“Go away.”
“Open the door, Daisy.”
“No! Fuck off, Roman.”
“I’m sorry. Daisy. Please let me in.” He thumped on the door. “Please. I’m sorry.”
I had no intention of letting him in. I never wanted to see that asshole again.
He kept banging, and I sat up in bed. Furious at my tears, I flicked them away and clenched my jaw.
“Please, Daisy, open up.”
“Go away.”
“I’m sorry. Let me in so I can explain.”
“I don’t ever want to speak to you again.”

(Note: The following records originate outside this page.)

(* ===== verification/Regalloc.v ===== *)
(** Register coalescing, constant hoisting and stale-read release:
    [crates/noeta-compiler/src/regalloc.rs].  An indexing out of range panics and is
    [None]; the loop of [Liveness::analyze] is given the number of rounds that
    [RegallocLive] shows to be enough. *)
From S2P Require Import Prelude Span Ir Bytecode.
From stdpp Require Import options.
Open Scope nat_scope.

(** [BitSet]: 64 registers to a word. *)
Module BitSet.
Record bitset := mkBitSet { words : list N }.

#[global] Instance bitset_eq_dec : EqDecision bitset.
Proof. solve_decision. Defined.

(** [1 << (i % 64)]. *)
Definition bit (i : nat) : N := N.shiftl 1 (N.of_nat (i mod 64)).

Definition new (n : nat) : bitset := mkBitSet (replicate ((n + 63) / 64) 0%N).
Definition insert (i : nat) (s : bitset) : option bitset :=
  w ← words s !! (i / 64); Some (mkBitSet (<[i / 64 := N.lor w (bit i)]> (words s))).
Definition remove (i : nat) (s : bitset) : option bitset :=
  w ← words s !! (i / 64);
  Some (mkBitSet (<[i / 64 := N.land w (N.lnot (bit i) 64)]> (words s))).
Definition contains (i : nat) (s : bitset) : option bool :=
  w ← words s !! (i / 64); Some (negb (N.land w (bit i) =? 0)%N).

(** [for (a, b) in self.words.iter_mut().zip(&other.words) { *a |= *b }]. *)
Fixpoint union_words (a b : list N) : list N :=
  match a, b with
  | x :: a, y :: b => N.lor x y :: union_words a b
  | _, _ => a
  end.
Definition union_with (s other : bitset) : bitset :=
  mkBitSet (union_words (words s) (words other)).

(** [iter]: the members in ascending order. *)
Fixpoint iter_words (w : nat) (ws : list N) : list nat :=
  match ws with
  | bits :: ws =>
      map (λ b, w * 64 + b) (filter (λ b, N.land bits (N.shiftl 1 (N.of_nat b)) ≠ 0%N) (seq 0 64))
        ++ iter_words (S w) ws
  | [] => []
  end.
Definition iter (s : bitset) : list nat := iter_words 0 (words s).
End BitSet.

Section Regalloc.
Context {P : CodePayloads}.

(** [is_primitive_const]. *)
Definition is_primitive_const (c : Const.const) : bool :=
  match c with
  | Const.Unit | Const.Bool _ | Const.Int _ | Const.Float _ | Const.F32 _ => true
  | _ => false
  end.

(** [OpFacts]. *)
Record OpFacts := mkOpFacts {
  def : option Reg;
  uses : list Reg;
  targets : list JumpPc;
  fallthrough : bool;
}.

“Come on. You don’t mean that.”
Twisting my fingers into knots, my stupid brain replayed what he’d said last night over and over. He’d said I love you. Twice. Yet he hadn’t meant it. Who did that?
I knew who did it.
A sick fucking bastard who could have whoever he wanted. He’d been toying with me, playing me along, and I’d fallen for him. Fallen fucking hard. Like a stupid fucking teenager.
Well, that’s it for me. I AM DONE.
“Please.” His voice was whiney. “Please, Daisy, let me in.”
“No. Go away or I’ll call security.”
“I’m sorry, Daisy. It was a fright. That’s all.” His pleading voice was muffled and I imagine his forehead was against the door.
I didn’t want to hear it. Couldn’t. I strode to the bathroom and slammed the door, hoping he’d hear that. I turned the shower taps to full, and with my back against the door, I slid to the floor. Hugging my knees, I burst into tears again.
It was an eternity before I could breathe. It was even longer before I forced myself off the cold tiles. I stared at my reflection. It was horrifying. My eyes were so red it was a wonder I could see, and my cheeks were blotchy like I had a hideous disease.
I did have a hideous disease. It was called Roman.
Snapping my eyes away, I stripped off and hopped into the shower. The hot cascade did little to settle my rage. I was angry at myself. How could I have let this happen? I knew he was wrong for me . . . that we were wrong for each other.
I’d known it would never work. And yet I’d still done it.
I’d even said I love you for fuck’s sake. Only good news was that he was probably so fucking drunk he wouldn’t remember it.
Stupid. Stupid.
Banging my fist on the wall, I clenched my teeth so hard my jaw hurt.
By the time I crawled from the shower, I was exhausted. But more than anything, I was angry. Angry at Roman, but more so angry at myself.
As much as I would’ve preferred to hide in my room for the rest of the year, I had a job to do. People needed me.
Forcing myself to keep moving, I dressed and shoved everything into my suitcase. Grabbing my bag and fearing Roman would still be outside, I clamped my teeth and yanked open my door.
He wasn’t there and I just about crumbled with relief. But every step after that was just as stressful as I prepared to give him a death stare around every corner. I made it out of the hotel, but as I forced my feet to take me to the bus, acid burned in my stomach like a volcano.